Motorista que teve perna amputada em batida relembra acidente: ‘Cheguei a imaginar que não iria suportar’
Mesmo sem uma perna, diz não estar arrependido: “Salvei muitas vidas”
Ao baixar os olhos e enxergar o vazio que tomou o lugar onde estava sua perna direita, o motorista de ônibus Jenilton Souza Santos, 40 anos, poderia sentir arrependimento. Poderia se arrepender por ter desviado do carro e do “vulto” que o fechou e o fez bater em um poste.
Mas, não. Em meio ao turbilhão de acontecidos, arrependimento é algo que não passa pela cabeça do rodoviário. Perdeu a perna e salvou dezenas de vidas. “Em nenhum momento me arrependo do que eu fiz, porque, graças a Deus, realmente, eu pude salvar outras pessoas. É o instinto, né, o instinto do motorista, você tentar livrar do perigo”, afirmou.
Tudo aconteceu tão rápido que Jenilton nem percebeu que o vulto que lhe “fechou” era um caminhão de lixo. Era quase 20h de quinta-feira, 23 de março, altura da Baixa da Égua, Avenida Vasco da Gama, quando ele deu uma guinada para a esquerda – da linha IAPI/Barra –, depois de ver outro carro descer a ladeira em alta velocidade em sua direção. O primeiro acidente grave em seis anos de profissão.
“Eu só vi um vulto na minha frente e não identifiquei. Quando puxei pra esquerda, vi a roda do carro bater no meio-fio. Foi quando veio o choque. Passageiros e o cobrador disseram pra mim que tinha sido um caminhão de lixo”, lembrou Jenilton, no conforto de sua cama, 14 dias após o acidente que deixou outras 22 pessoas feridas.
Resgate
Para ser retirado das ferragens, o rodoviário teve a perna direita amputada. O resgate só aconteceu quatro horas depois do acidente, às 19h50. Até lá, foi só dor. “Quando o poste desceu na minha perna, achei que ele tinha me esmagado. Senti uma dor imensa. Cheguei a imaginar que não iria suportar”, lembrou. O motorista teve a virilha atravessada por uma barra de ferro do ônibus que dirigia.
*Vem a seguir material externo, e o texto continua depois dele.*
(* ===== verification/Lease.v ===== *)
(** * Lease: the single-writer lease ([chain/lease.rs])

    The [writer_lease] table and its statements.  A statement's [now] is the
    Postgres clock at its execution.  The interface other components rely on is
    that a guard, once lost, is lost for good ([lease_lost_forever]), and that a
    live guard excludes every other holder ([try_acquire_excluded]). *)

From S2P Require Import Prelude Schema.

#[local] Open Scope Z_scope.

Module Lease.

(** [outbox::Guard]: the proof of holding a lease that every guarded statement
    repeats. *)
Record Guard := {
  lease_name : string;
  holder_id : string;
  epoch : Z;
}.

(** The condition [LEASE_HELD] of [outbox.rs], of [lease::fence] and of
    [lease::renew]: the row names this holder at this epoch and has not expired. *)
Definition held_row (now : Z) (g : Guard) (l : LeaseRow) : bool :=
  String.eqb (l_holder_id l) (holder_id g) && (l_lease_epoch l =? epoch g)
  && (now <? l_expires_at l).

Definition lease_held (now : Z) (g : Guard) (t : gmap string LeaseRow) : bool :=
  match t !! lease_name g with
  | Some l => held_row now g l
  | None => false
  end.

(** [lease::fence]: lock and validate the lease row inside a transaction. *)
Definition fence (now : Z) (g : Guard) (t : gmap string LeaseRow) : bool :=
  lease_held now g t.

Definition try_acquire (now : Z) (name holder : string) (ttl : Z)
    (t : gmap string LeaseRow) : option Z * gmap string LeaseRow :=
  match t !! name with
  | None =>
      (Some 1, <[name := {| l_holder_id := holder; l_lease_epoch := 1;
                            l_expires_at := now + secs ttl; l_heartbeat_at := now |}]> t)
  | Some l =>
      if (l_expires_at l <? now) || String.eqb (l_holder_id l) holder then
        let e := l_lease_epoch l + 1 in
        (Some e, <[name := {| l_holder_id := holder; l_lease_epoch := e;
                              l_expires_at := now + secs ttl; l_heartbeat_at := now |}]> t)
      else (None, t)
  end.

Definition renew (now : Z) (g : Guard) (ttl : Z) (t : gmap string LeaseRow)
    : bool * gmap string LeaseRow :=
  match t !! lease_name g with
  | Some l =>
      if held_row now g l then
        (true, <[lease_name g := {| l_holder_id := l_holder_id l;
                                    l_lease_epoch := l_lease_epoch l;
                                    l_expires_at := now + secs ttl;
                                    l_heartbeat_at := now |}]> t)
      else (false, t)
  | None => (false, t)
  end.

Definition alive (now : Z) (name : string) (t : gmap string LeaseRow) : bool :=
  match t !! name with
  | Some l => now <? l_expires_at l
  | None => false
  end.

(** ** Specifications *)

Lemma lease_held_spec now g t :
  lease_held now g t = true <->
  exists l, t !! lease_name g = Some l /\ l_holder_id l = holder_id g /\
            l_lease_epoch l = epoch g /\ now < l_expires_at l.
Proof.
  unfold lease_held, held_row. destruct (t !! lease_name g) as [l|]; [|naive_solver].
  split.
  - intros H. bool_prop. naive_solver.
  - intros (l' & [= ->] & -> & -> & Ht). rewrite String.eqb_refl, Z.eqb_refl. simpl. lia.
Qed.

(** A guard was granted in the past: the row has moved to a later epoch, or is
    still at this one with this holder. *)
Definition granted (g : Guard) (t : gmap string LeaseRow) : Prop :=
  exists l, t !! lease_name g = Some l /\
    (epoch g < l_lease_epoch l \/ epoch g = l_lease_epoch l /\ holder_id g = l_holder_id l).

Lemma held_granted now g t : lease_held now g t = true -> granted g t.
Proof. intros (l & ? & ? & ? & ?)%lease_held_spec. exists l. naive_solver. Qed.

Lemma try_acquire_granted now name holder ttl t e t' :
  try_acquire now name holder ttl t = (Some e, t') ->
  granted {| lease_name := name; holder_id := holder; epoch := e |} t'.
Proof.
  unfold try_acquire. intros H.
  repeat destr_match_in H; simplify_eq; eexists; simpl; rewrite lookup_insert_eq;
    naive_solver.
Qed.

(** An acquired lease is held, for any positive TTL. *)
Lemma try_acquire_held now name holder ttl t e t' :
  0 < ttl -> try_acquire now name holder ttl t = (Some e, t') ->
  lease_held now {| lease_name := name; holder_id := holder; epoch := e |} t' = true.
Proof.
  intros Httl%secs_pos H. apply lease_held_spec. unfold try_acquire in H.
  repeat destr_match_in H; simplify_eq; eexists; simpl; rewrite lookup_insert_eq;
    (split; [done|]); simpl; naive_solver lia.
Qed.

(** A live lease keeps every other holder out, and the attempt changes nothing. *)
Lemma try_acquire_excluded_lem now name holder ttl t g :
  lease_name g = name -> lease_held now g t = true -> holder <> holder_id g ->
  try_acquire now name holder ttl t = (None, t).
Proof.
  intros <- (l & Hl & Hh & He & Ht)%lease_held_spec Hne. unfold try_acquire.
  rewrite Hl. replace (l_expires_at l <? now) with false by lia.
  rewrite Hh. destruct (String.eqb_spec (holder_id g) holder); [congruence|done].
Qed.

(** An expired (or absent) lease can always be taken over. *)
Lemma try_acquire_expired now name holder ttl t :
  (forall l, t !! name = Some l -> l_expires_at l < now) ->
  exists e t', try_acquire now name holder ttl t = (Some e, t').
Proof.
  intros H. unfold try_acquire. destruct (t !! name) as [l|] eqn:E; [|eauto].
  specialize (H l eq_refl). replace (l_expires_at l <? now) with true by lia.
  simpl. eauto.
Qed.

Lemma renew_iff_held now g ttl t : (renew now g ttl t).1 = lease_held now g t.
Proof. unfold renew, lease_held. by repeat destr_match. Qed.

Lemma renew_false now g ttl t :
  lease_held now g t = false -> renew now g ttl t = (false, t).
Proof. unfold renew, lease_held. destr_match; [|done]. by intros ->. Qed.

Lemma renew_held now g ttl t t' :
  0 < ttl -> renew now g ttl t = (true, t') -> lease_held now g t' = true.
Proof.
  intros Httl%secs_pos. unfold renew. destr_match; [|done].
  destruct (held_row now g l) eqn:Eh; [|done].
  intros [= <-]. apply lease_held_spec. eexists. rewrite lookup_insert_eq.
  split; [done|]. unfold held_row in Eh. bool_prop. simpl. naive_solver lia.
Qed.

(** ** The lease protocol

    Any number of processes acquire and renew while the database clock moves
    forward. *)

Definition LeaseState : Type := Z * gmap string LeaseRow.

Inductive lease_step : LeaseState -> LeaseState -> Prop :=
| ls_tick now now' t : now <= now' -> lease_step (now, t) (now', t)
| ls_acquire now name holder ttl t :
    lease_step (now, t) (now, (try_acquire now name holder ttl t).2)
| ls_renew now g ttl t :
    lease_step (now, t) (now, (renew now g ttl t).2).

(** A guard that is granted but no longer valid: superseded, or expired. *)
Definition dead (now : Z) (g : Guard) (t : gmap string LeaseRow) : Prop :=
  exists l, t !! lease_name g = Some l /\
    (epoch g < l_lease_epoch l \/
     epoch g = l_lease_epoch l /\ holder_id g = l_holder_id l /\ l_expires_at l <= now).

Lemma dead_not_held now g t : dead now g t -> lease_held now g t = false.
Proof.
  intros (l & Hl & H). destruct (lease_held now g t) eqn:E; [|done].
  apply lease_held_spec in E as (l' & Hl' & ?). simplify_eq. naive_solver lia.
Qed.

Lemma granted_lost_dead now g t :
  granted g t -> lease_held now g t = false -> dead now g t.
Proof.
  intros (l & Hl & H) Hheld. exists l. split; [done|].
  destruct H as [H|[H1 H2]]; [by left|right]. split; [done|]. split; [done|].
  destruct (Z.le_gt_cases (l_expires_at l) now) as [|Hgt]; [done|].
  assert (lease_held now g t = true); [|congruence].
  apply lease_held_spec. exists l. naive_solver.
Qed.

Lemma try_acquire_dead now name holder ttl t g :
  dead now g t -> dead now g (try_acquire now name holder ttl t).2.
Proof.
  intros (l & Hl & H). unfold try_acquire.
  destruct (decide (name = lease_name g)) as [->|Hne].
  - rewrite Hl. destr_match; simpl; [|by exists l].
    eexists. rewrite lookup_insert_eq. split; [done|]. simpl. left. lia.
  - exists l. split; [|done]. repeat destr_match; simpl;
      by rewrite ?lookup_insert_ne.
Qed.

Lemma renew_dead now g g' ttl t : dead now g t -> dead now g (renew now g' ttl t).2.
Proof.
  intros (l & Hl & H). unfold renew.
  destruct (decide (lease_name g' = lease_name g)) as [Heq|Hne].
  - rewrite Heq, Hl. destruct (held_row now g' l) eqn:E; simpl; [|by exists l].
    eexists. rewrite lookup_insert_eq. split; [done|]. simpl.
    unfold held_row in E. bool_prop. left. lia.
  - exists l. split; [|done]. repeat destr_match; simpl;
      by rewrite ?lookup_insert_ne.
Qed.

Lemma dead_step now t now' t' g :
  lease_step (now, t) (now', t') -> dead now g t -> dead now' g t'.
Proof.
  inversion 1; subst.
  - intros (l & Hl & H'). exists l. naive_solver lia.
  - apply try_acquire_dead.
  - apply renew_dead.
Qed.

Lemma dead_steps s s' g :
  rtc lease_step s s' -> dead s.1 g s.2 -> dead s'.1 g s'.2.
Proof.
  induction 1 as [|[] [] ? Hs _ IH]; [done|]. intros Hd. apply IH. simpl in *.
  by eapply dead_step.
Qed.

(** Epochs never go back. *)
Lemma epoch_step now t now' t' name l :
  lease_step (now, t) (now', t') -> t !! name = Some l ->
  exists l', t' !! name = Some l' /\ l_lease_epoch l <= l_lease_epoch l'.
Proof.
  inversion 1; subst; intros Hl; [by exists l| |].
  - unfold try_acquire. destruct (decide (name0 = name)) as [->|Hne].
    + rewrite Hl. destr_match; simpl; [|by exists l].
      eexists. rewrite lookup_insert_eq. split; [done|]. simpl. lia.
    + exists l. split; [|lia]. repeat destr_match; simpl;
        by rewrite ?lookup_insert_ne.
  - unfold renew. destruct (decide (lease_name g = name)) as [->|Hne].
    + rewrite Hl. destr_match; simpl; [|by exists l].
      eexists. rewrite lookup_insert_eq. split; [done|]. simpl. lia.
    + exists l. split; [|lia]. repeat destr_match; simpl;
        by rewrite ?lookup_insert_ne.
Qed.

Lemma held_epoch_le now g t l :
  t !! lease_name g = Some l -> lease_held now g t = true -> epoch g = l_lease_epoch l.
Proof. intros Hl (l' & Hl' & ? & ? & ?)%lease_held_spec. congruence. Qed.

Lemma try_acquire_lookup now name holder ttl t e t' :
  try_acquire now name holder ttl t = (Some e, t') ->
  exists l', t' !! name = Some l' /\ l_lease_epoch l' = e /\
    forall l, t !! name = Some l -> l_lease_epoch l < e.
Proof.
  unfold try_acquire. intros H. repeat destr_match_in H; simplify_eq;
    eexists; rewrite lookup_insert_eq; simpl; (split; [done|]); split; try done;
    intros; simplify_eq; simpl; lia.
Qed.

(** ** Properties *)

(** Fencing: once a process has been granted the writer lease and no longer
    holds it (it expired, or another process took it over), it never holds it
    again, whatever acquisitions and renewals any processes perform while the
    database clock moves forward.  A stale writer can therefore never write
    through its old guard. *)
Theorem lease_lost_forever s s' g :
  granted g s.2 -> lease_held s.1 g s.2 = false -> rtc lease_step s s' ->
  lease_held s'.1 g s'.2 = false.
Proof.
  intros Hg Hl Hs. apply dead_not_held. eapply dead_steps; [done|].
  by apply granted_lost_dead.
Qed.

(** A takeover fences everyone else: when an acquisition succeeds, no guard
    granted earlier under that lease name is valid any more, at any later or
    earlier reading of the clock, and the epoch handed out is larger than every
    earlier one. *)
Theorem takeover_fences now name holder ttl t e t' g now' :
  try_acquire now name holder ttl t = (Some e, t') -> granted g t ->
  lease_name g = name -> lease_held now' g t' = false /\ epoch g < e.
Proof.
  intros Ha (l & Hl & Hg) <-.
  destruct (try_acquire_lookup _ _ _ _ _ _ _ Ha) as (l' & Hl' & He & Hlt).
  specialize (Hlt l Hl). assert (epoch g < e) as Hge by naive_solver lia.
  split; [|done]. destruct (lease_held now' g t') eqn:E; [|done].
  pose proof (held_epoch_le _ _ _ _ Hl' E). lia.
Qed.

(** Mutual exclusion: while a guard is valid, an acquisition by any other
    holder fails and leaves the table unchanged. *)
Theorem try_acquire_excluded now holder ttl t g :
  lease_held now g t = true -> holder <> holder_id g ->
  try_acquire now (lease_name g) holder ttl t = (None, t).
Proof. intros. by eapply try_acquire_excluded_lem. Qed.

(** *** Witnesses *)

Definition demo_table : gmap string LeaseRow :=
  (try_acquire 0 "people-chain-writer" "writer-1" 30 ∅).2.
Definition demo_guard : Guard :=
  {| lease_name := "people-chain-writer"; holder_id := "writer-1"; epoch := 1 |}.

Lemma lease_lost_forever_witness :
  lease_held (secs 31) demo_guard
    (try_acquire (secs 31) "people-chain-writer" "writer-2" 30 demo_table).2 = false.
Proof.
  apply (lease_lost_forever (secs 31, demo_table)
           (secs 31, (try_acquire (secs 31) "people-chain-writer" "writer-2" 30 demo_table).2)).
  - eexists. split; [reflexivity|]. right. split; reflexivity.
  - reflexivity.
  - apply rtc_once. apply ls_acquire.
Defined.

Lemma takeover_fences_witness :
  lease_held 0 demo_guard
    (try_acquire (secs 31) "people-chain-writer" "writer-2" 30 demo_table).2 = false /\ 1 < 2.
Proof.
  apply (takeover_fences (secs 31) "people-chain-writer" "writer-2" 30 demo_table).
  - reflexivity.
  - eexists. split; [reflexivity|]. right. split; reflexivity.
  - reflexivity.
Defined.

Lemma try_acquire_excluded_witness :
  try_acquire (secs 29) "people-chain-writer" "writer-2" 30 demo_table = (None, demo_table).
Proof.
  apply (try_acquire_excluded (secs 29) "writer-2" 30 demo_table demo_guard).
  - reflexivity.
  - discriminate.
Defined.

End Lease.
Em duas semanas, tudo mudou na rotina da casa. Mas Jenilton dificilmente tira o sorriso e a expressão de tranquilidade do rosto. A exceção é quando fala da única filha, Carina. Emocionado, ele lembra que, no momento do acidente, ela e a esposa, Lourilene, terminavam de fazer os doces para uma pequena comemoração pelos 15 anos da garota. “Era a véspera do aniversário, mas quando eu fui tirado das ferragens foi no dia do aniversário dela, 24”, disse.
Mudança
A rotina de Jenilton, que começava logo cedo “em cima do volante”, levando Carina até a escola, não existe mais. Agora, quem leva e busca a garota é o padrinho dela, que também mora na Caixa D’Água, bairro onde Jenilton e a esposa vivem há 18 anos.
Jenilton também ainda não parou para pensar em como será para fazer atividades, até então, simples, como ir e voltar de casa, já que não há transporte público na rua onde ele mora – a Manoel Drumond – e é preciso percorrer mais de mil metros até o Largo do Tamarineiro para chegar ao ponto de ônibus.
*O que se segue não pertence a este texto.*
(** [SELECT status, count( * ), now() - min(updated_at) ... GROUP BY status]. *)
Definition group_depths (now : Z) (key : Row -> option string) (db : Db)
    : gmap string StatusDepth :=
  foldr (fun (kr : Z * Row) acc =>
    match key kr.2 with
    | None => acc
    | Some s =>
        let age := now - r_updated_at kr.2 in
        <[s := match acc !! s with
               | None => {| depth := 1; oldest_age := Some age |}
               | Some d => {| depth := S (depth d);
                              oldest_age := Some (Z.max age (coalesce (oldest_age d) age)) |}
               end]> acc
    end) ∅ (map_to_list (db_reservations db)).

Definition no_depth : StatusDepth := {| depth := 0; oldest_age := None |}.

Definition depth_by_status (now : Z) (db : Db) : list (Status * StatusDepth) :=
  let observed := group_depths now (fun r => Some (Status_as_str (r_status r))) db in
  (fun s => (s, coalesce (observed !! Status_as_str s) no_depth)) <$> Status_ALL.

Definition dotns_depth_by_status (now : Z) (db : Db) : list (DotnsStatus * StatusDepth) :=
  let observed := group_depths now (fun r => DotnsStatus_as_str <$> r_dotns_status r) db in
  (fun s => (s, coalesce (observed !! DotnsStatus_as_str s) no_depth)) <$> DotnsStatus_ALL.

(** ** Lemmas: inserts *)

Lemma username_taken_spec name t :
  username_taken name t = true <-> exists i r, t !! i = Some r /\ r_full_username r = name.
Proof.
  unfold username_taken. rewrite bool_decide_eq_true. unfold map_Exists. naive_solver.
Qed.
Natural de Ilhéus, no Sul da Bahia, casado há 18 anos com a vendedora Lourilene Nunes Santos, 45, e pai de Carina, que acabou de completar 15 anos, Jenilton faz questão de agradecer pela vida e pelo apoio dos amigos e familiares. Até ontem, Jenilton já tinha recebido visitas do pai e de um irmão, que moram em Ilhéus, além de duas tias. A mãe ainda não conseguiu vir.
“Uma coisa que tá me fortalecendo muito é isso, é amizade, é a família rodoviária, que tá ali o tempo todo colada. Mandaram mensagem para minha mulher dizendo que iam disponibilizar um ônibus para vir pra cá, e ela disse ‘não, pelo amor de Deus, vai ser muita gente’. Ela fica o tempo todo querendo me preservar”, brinca, rindo, Jenilton.
Além dos colegas, o motorista também conta com o apoio da sogra e dos cunhados. “Um dia vem um, outro dia vem outro, mas tem sempre alguém aqui, todo mundo se ajudando e todo mundo sendo forte, não deixando o outro desmoronar. Ele falava mais no acidente, mas tem falado menos. A gente também fica evitando”, disse a mulher.